Mit der "Steueraffäre Hoeneß" stürzte der Bayern-Manager dann tief. Hoeneß sagte in der ARD über die Zeit: "Ich habe einen riesigen Fehler gemacht. Mit meiner Selbstanzeige, spätestens als die Hausdurchsuchung bekannt wurde, war Polen offen, das war klar. So verrückt, das jetzt klingen mag, die Zeit im Gefängnis war nicht so schlimm wie die Zeit zwischen der Bekanntgabe der Hausdurchsuchung dem Prozess."
Er erinnert sich an den damaligen Medienrummel: "Wenn meine Frau mit dem Hund spazieren war, ist sie von zwei, drei Kameras begleitet worden." Rummenigge meint: "Ich hab Uli Hoeneß selten sprachlos erlebt, aber damals in der Zeit, das war die bitterste Stunde, die er in seinem Leben erlebt haben muss."
In der ARD-Dokumentation findet sich niemand, der ein böses Wort über den verurteilten Steuerhinterzieher findet.

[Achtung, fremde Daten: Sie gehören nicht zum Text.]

(** Identifiers with an object and a name that the plugin does not define *)
Definition is_undefined (p : DM_ENG_SystemParameter_t) : bool :=
  match p with
  | DM_ENG_INFORMFAILURECOUNT | DM_ENG_MAXDOWNLOADDELAY | DM_ENG_MAXUPLOADDELAY | DM_ENG_BOOTPERSISTENTSCHEDULEINFORM
  | DM_ENG_MAXDOWNLOADS | DM_ENG_MAXDOWNLOADSERRORCODE | DM_ENG_DATAMODELURL | DM_ENG_PERSISTENTRPCPATH
  | DM_ENG_FREQCONNECTIONREQUEST | DM_ENG_MAXCONNECTIONREQUEST => true
  | _ => false
  end.

(** The two names of one parameter *)
Definition bootstrap_pair (p : DM_ENG_SystemParameter_t) : bool :=
  match p with DM_ENG_BOOTSTRAPSENT | DM_ENG_FACTORYRESETOCCURRED => true | _ => false end.

(** ** Facts *)

Definition named_parameters : list DM_ENG_SystemParameter_t :=
  [DM_ENG_USERNAME; DM_ENG_PASSWORD; DM_ENG_URL; DM_ENG_PERIODICINFORMINTERVAL; DM_ENG_PERIODICINFORMTIME;
   DM_ENG_PERIODICINFORMENABLE; DM_ENG_PERIODICINFORMCOUNTER; DM_ENG_INFORMFAILURECOUNT; DM_ENG_PARAMETERKEY;
   DM_ENG_ENABLECWMP; DM_ENG_DEFAULTACTIVENOTIFICATIONTHROTTLE; DM_ENG_MANAGEABLEDEVICENOTIFICATIONLIMIT;
   DM_ENG_INSTANCEWILDCARDSSUPPORTED; DM_ENG_CONNECTIONREQUESTUSERNAME; DM_ENG_CONNECTIONREQUESTPASSWORD;
   DM_ENG_CONNECTIONREQUESTURL; DM_ENG_INTERFACE; DM_ENG_MAXDOWNLOADDELAY; DM_ENG_MAXUPLOADDELAY;
   DM_ENG_BOOTPERSISTENTSCHEDULEINFORM; DM_ENG_MAXDOWNLOADS; DM_ENG_MAXDOWNLOADSERRORCODE;
   DM_ENG_INSTANCEMODE; DM_ENG_AUTOCREATEINSTANCES; DM_ENG_VERIFYPARAMETERTYPE;
   DM_ENG_ACCEPTUNSIGNEDINTASBOOLEAN; DM_ENG_MANUFACTURER; DM_ENG_MANUFACTUREROUI; DM_ENG_SERIALNUMBER;
   DM_ENG_PRODUCTCLASS; DM_ENG_NTPSTATUS; DM_ENG_ACSIPAFFINITY; DM_ENG_ACSADDRFAMILY;
   DM_ENG_ALLOWCONNECTIONREQUESTFROMADDRESS; DM_ENG_DATAMODEL; DM_ENG_DATAMODELURL; DM_ENG_MAXSTARTUPDELAY;
   DM_ENG_SSLACCEPTSELFSIGNED; DM_ENG_SSLVERIFYHOSTNAME; DM_ENG_SSLACCEPTEXPIRED;
   DM_ENG_SSLVERIFYPARTIALCHAIN; DM_ENG_PERSISTENTRPCPATH; DM_ENG_UPGRADEBOOTDELAY; DM_ENG_SESSIONTIMEOUT;
   DM_ENG_VERIFYSUPPORTEDACSMETHODS; DM_ENG_INHIBIT_VALUE_CHANGE_UPON_BOOT; DM_ENG_ACSEVENTS;
   DM_ENG_DELIVEREDEVENTS; DM_ENG_BLOCKEDEVENTS; DM_ENG_ALLOWMULTIPLESCHEDULEINFORM; DM_ENG_HEARTBEATENABLE;
   DM_ENG_HEARTBEATINITIATIONTIME; DM_ENG_HEARTBEATREPORTINGINTERVAL; DM_ENG_CONNECTIONREQUESTHOST;
   DM_ENG_CONNECTIONREQUESTPORT; DM_ENG_CONNECTIONREQUESTPATH; DM_ENG_CONNECTIONREQUESTPATHTYPE;
   DM_ENG_FREQCONNECTIONREQUEST; DM_ENG_LOCALIPADDRESS; DM_ENG_MAXCONNECTIONREQUEST; DM_ENG_REBOOTBYACS;
   DM_ENG_LASTSESSION; DM_ENG_BOOTSTRAPSENT; DM_ENG_FACTORYRESETOCCURRED; DM_ENG_SESSIONSTATUS;
   DM_ENG_REBOOTCOMMANDKEY; DM_ENG_ACSIPTTL; DM_ENG_ACSIP; DM_ENG_ACSIPLIST;
   DM_ENG_GETPARAMETERVALUEREQUESTS; DM_ENG_SESSIONSSINCEBOOT; DM_ENG_SMM_MAPPING;
   DM_ENG_ALIASBASEDADDRESSING].

Lemma named_parameter p : (exists n, p = OTHER n) \/ p ∈ named_parameters.
Proof.
  destruct p; try (left; by eexists); right; apply list_elem_of_In; cbv [In named_parameters];
    repeat (first [left; reflexivity | right]).
Qed.

(** All paths, with the two names of the bootstrap flag taken once *)
Lemma slot_paths_distinct :
  NoDup (map slot_path (List.filter (fun p => negb (bootstrap_pair p) && negb (is_null (slot p))) named_parameters)).
Proof. apply (bool_decide_unpack _). vm_compute. reflexivity. Qed.

Lemma slot_path_named p path : slot_path p = Some path -> p ∈ named_parameters /\ is_null (slot p) = false.
Proof.
  unfold slot_path. destruct (slot p) as [x|] eqn:E; [|done]. intros _. split; [|done].
  by destruct (named_parameter p) as [[n ->]|H].
Qed.

Lemma bootstrap_path_unique p q :
  bootstrap_pair p = true -> slot_path q = slot_path p -> bootstrap_pair q = true.
Proof. destruct p; try discriminate; intros _; destruct q; vm_compute; congruence. Qed.

(** The path determines the identifier, up to the two of the bootstrap flag. *)
Lemma slot_path_inj p q path :
  slot_path p = Some path -> slot_path q = Some path -> p = q \/ bootstrap_pair p && bootstrap_pair q = true.
Proof.
  intros Hp Hq. destruct (bootstrap_pair p) eqn:Bp.
  { right. rewrite (bootstrap_path_unique p q); [done..|congruence]. }
  destruct (bootstrap_pair q) eqn:Bq.
  { rewrite (bootstrap_path_unique q p) in Bp; [done..|congruence]. }
  left. destruct (slot_path_named _ _ Hp) as [Ip Np], (slot_path_named _ _ Hq) as [Iq Nq].
  apply (NoDup_map_inj slot_path _ p q slot_paths_distinct); [| |congruence];
    apply list_elem_of_In, List.filter_In; rewrite <- list_elem_of_In, ?Bp, ?Bq, ?Np, ?Nq; done.
Qed.
(* ===== verification/SystemConnectionExamples.v ===== *)
(** * SystemConnectionExamples: the system connection on a small bus

    The bus is a map from paths to an object, a name and a text; the register of
    pending diagnostics is a predicate. *)

From Stdlib Require Import ZArith Lia Ascii.
From stdpp Require Import base list strings.
From S2P Require Import Prelude CString Subscriptions SystemParameters SystemConnection SystemConnectionFacts.

Module SystemConnectionExamples.
Import SystemParameters.
Import SystemConnection.
Import SystemConnectionFacts.

Definition ex_bus : Type := string -> option (string * string * string).

Definition ex_get (b : ex_bus) (path : string) : Z * option (list (string * list (string * string))) :=
  match b path with
  | Some (o, n, v) => (0, Some [(o, [(n, v)])])
  | None => (4, None)
  end.

Definition ex_set (b : ex_bus) (o n v : string) : ex_bus * Z :=
  match b (String.append o n) with
  | Some (o', n', _) =>
      if streq o' o && streq n' n
      then (fun p => if streq p (String.append o n) then Some (o, n, v) else b p, 0)
      else (b, 4)
  | None => (b, 4)
  end.

#[local] Instance ex_library : system_library := {|
  bus := ex_bus;
  variant := string;
  amxb_get := ex_get;
  amxb_set := ex_set;
  call_updateParameterKey := fun b v => ex_set b MANAGEMENTSERVER_PATH "ParameterKey" v;
  cstring_of := Some;
  const_cstring := Some;
  bool_of := fun v => streq v "true";
  engine := diagnostic -> bool;
  is_pending := fun d e => e d;
  set_pending := fun d e d' => bool_decide (d = d') || e d';
  clear_pending := fun d e d' => negb (bool_decide (d = d')) && e d';
|}.

#[local] Instance ex_engine_laws : EngineLaws ex_library.
Proof.
  constructor; cbn; intros.
  - by rewrite bool_decide_eq_true_2.
  - by rewrite bool_decide_eq_false_2.
  - by rewrite bool_decide_eq_true_2.
  - by rewrite bool_decide_eq_false_2.
Qed.

Definition bus0 : ex_bus := fun p =>
  if streq p "Device.ManagementServer.State.BootstrapSent" then
    Some ("Device.ManagementServer.State.", "BootstrapSent", "0")%string
  else if streq p "Device.ManagementServer.URL" then Some ("Device.ManagementServer.", "URL", "http://acs")%string
  else if streq p "Device.DeviceInfo.DeviceStatus" then Some ("Device.DeviceInfo.", "DeviceStatus", "Up")%string
  else None.

Definition ex_sub_env : Subscriptions.add_env :=
  {| Subscriptions.info_ok := true; Subscriptions.sub_ok := true; Subscriptions.subscribe_ok := true |}.

Definition ex_answers : answers := {| value_of := fun _ => Some "3600"%string; new_ok := true |}.

Definition ex_start : start_env := {|
  be_load := fun _ => 0; connect := fun _ => 0; start_answers := ex_answers; vendor_prefix := "X_";
  urandom := Some 5000; polls := fun _ => bus0; subs_env := fun _ => ex_sub_env |}.

Definition ex_hash (s : string) : Z := Z.of_nat (String.length s).

Definition ex_started : started * bool :=
  default ({| subs := Subscriptions.initial; slept := 0; waited := 0; values_set := [] |}, false)
    (DM_ENG_Device_SystemConnectionInitialize 25 id id ex_hash None None ex_start).

Lemma system_events_delivered_witness :
  ex_started.2 = true /\
  Subscriptions.deliver TIME_PATH (subs ex_started.1) = Some [(SYSTEM_HANDLER, TIME_PATH)].
Proof.
  destruct (system_events_delivered id id ex_hash None None ex_start ex_started.1 ex_started.2) as [_ H].
  - reflexivity.
  - reflexivity.
  - split; [reflexivity|]. apply H; [reflexivity|]. right. left.
Defined.

Example ex_slept : slept ex_started.1 = 1400.
Proof. reflexivity. Qed.

Definition ex_state : state := {| instanceAlias := false; eng := fun _ => false; calls := [] |}.

Definition ping_done : event :=
  Changed ex_answers DIAGNOSTICS_PATH
    {| objpath := Some "Device.IP.Diagnostics.IPPing."%string;
       parameters := [("DiagnosticsState"%string, Some "Complete"%string)] |}.

Definition ex_events : list event :=
  [Requested IPPING; ping_done; ping_done;
   Changed ex_answers MANAGEMENTSERVER_PATH
     {| objpath := Some MANAGEMENTSERVER_PATH;
        parameters := [("InstanceMode", Some "InstanceAlias"); ("EnableCWMP", Some "true")]%string |}].

Definition ex_final : state := default ex_state (run ex_events (Some ex_state)).

Lemma instance_mode_follows_witness : run ex_events (Some ex_state) = Some ex_final /\ instanceAlias ex_final = true.
Proof.
  split; [reflexivity|].
  etrans; [exact (instance_mode_follows ex_events ex_state ex_final eq_refl)|reflexivity].
Defined.

Lemma completions_answer_requests_witness :
  (completions ex_final + count_pending (eng ex_final) <= 1)%nat /\ completions ex_final = 1%nat.
Proof. split; [exact (completions_answer_requests ex_events ex_state ex_final eq_refl)|reflexivity]. Defined.

Definition ex_pending : state := {| instanceAlias := false; eng := fun d => bool_decide (d = IPPING); calls := [] |}.

Definition ping_data : notification :=
  {| objpath := Some "Device.IP.Diagnostics.IPPing."%string;
     parameters := [("DiagnosticsState"%string, Some "Complete"%string)] |}.

Lemma completion_announced_witness :
  exists w', DM_ENG_Device_SystemConnectionHandleParameterChanged ex_answers (Some DIAGNOSTICS_PATH) (Some ping_data)
    ex_pending = Some w' /\ calls w' = [diagnosticsComplete] /\ is_pending IPPING (eng w') = false.
Proof.
  exact (completion_announced ex_answers IPPING "Device.IP.Diagnostics.IPPing." ping_data "Complete" ex_pending
    eq_refl eq_refl eq_refl eq_refl eq_refl).
Defined.

Lemma parameters_defined_by_plugin_witness :
  (MANAGEMENTSERVER_PATH, "URL"%string) ∈ odl_parameters /\
  ("Device.ManagementServer.ConnRequest.", "MaxConnectionRequest")%string ∉ odl_parameters.
Proof.
  pose proof (parameters_defined_by_plugin DM_ENG_URL) as H1.
  pose proof (parameters_defined_by_plugin DM_ENG_MAXCONNECTIONREQUEST) as H2.
  cbn in H1, H2. split; [by apply H1|]. intros H. by apply H2 in H.
Defined.

(** The start of the diagnostic is not announced, and a null instance mode is
    undefined. *)
Example ex_null_mode :
  run [Changed ex_answers MANAGEMENTSERVER_PATH
         {| objpath := None; parameters := [("InstanceMode"%string, None)] |}] (Some ex_state) = None.
Proof. reflexivity. Qed.

End SystemConnectionExamples.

Auch BVB-Boss Hans-Joachim Watzke, der in der Liga zu den größten Rivalen der Bayern zählt, spricht von Hoeneß' Steuerbetrug und einem "großen Fehler".
Die Wörter "Straftat", "Steuerhinterziehung" oder "Steuerbetrug" kommen auch Hoeneß' designierten Nachfolger als Bayern-Präsident, Herbert Hainer, nicht über die Lippen.
Der Steuerhinterzieher Hoeneß kommt in der ARD-Dokumentation recht gut weg: Die Reporter nennen ihn "Vorzeige-Häftling", der in der Sendung von "über 5000 Briefen" Fanpost berichten darf, die er im Gefängnis bekommen habe. Oder auch von kleinen Geschenken seiner Mitinsassen während der Haftzeit.
Dass Hoeneß 2014 ein bemerkenswert mildes Urteil erhielt, erwähnen die Journalisten nicht. Um die sportlichen Qualitäten von Uli Hoeneß, der in den vergangenen fünfzehn Jahren ganze 13 Trainer ihr Glück mit der Profimannschaft versuchen ließ, ging es in der Dokumentation dann auch nicht mehr.
Dafür durfte Hoeneß in der ARD in einem Nebensatz unkommentiert die Verstrickungen von Bayern-Urgestein Franz Beckenbauer in der Sommermärchen-Affäre 2006 beiseite wischen.
Am Montagabend war in der ARD ein Mann zu sehen, dem es gelungen ist, nicht nur sein Image im FC Bayern, sondern in der ganzen Liga zu kontrollieren.
Die Journalisten ließen Hoeneß, der dem Aufsichtsrat der Bayern erhalten bleibt, über den sportlichen Dingen schweben: "Ein anderes Land, eine andere Zeit. Vielleicht auch das ein Grund für den Rückzug." Hoeneß so, heißt es in der ARD-Dokumentation, sei "ein Mann, den man am besten im Widerspruch versteht".
Stimmt.
Nur hätte man Hoeneß ruhig auch mal mit den vielen Widersprüchen seiner beruflichen Laufbahn konfrontieren können:
Am Ende der Dokumentation sind Archivbilder zu sehen: Der junge Bayern-Manager Hoeneß tritt ins gleißend helle Licht. Unscharf ist das Bild. Schmeichelhaft. Es dürfte Hoeneß gefallen haben.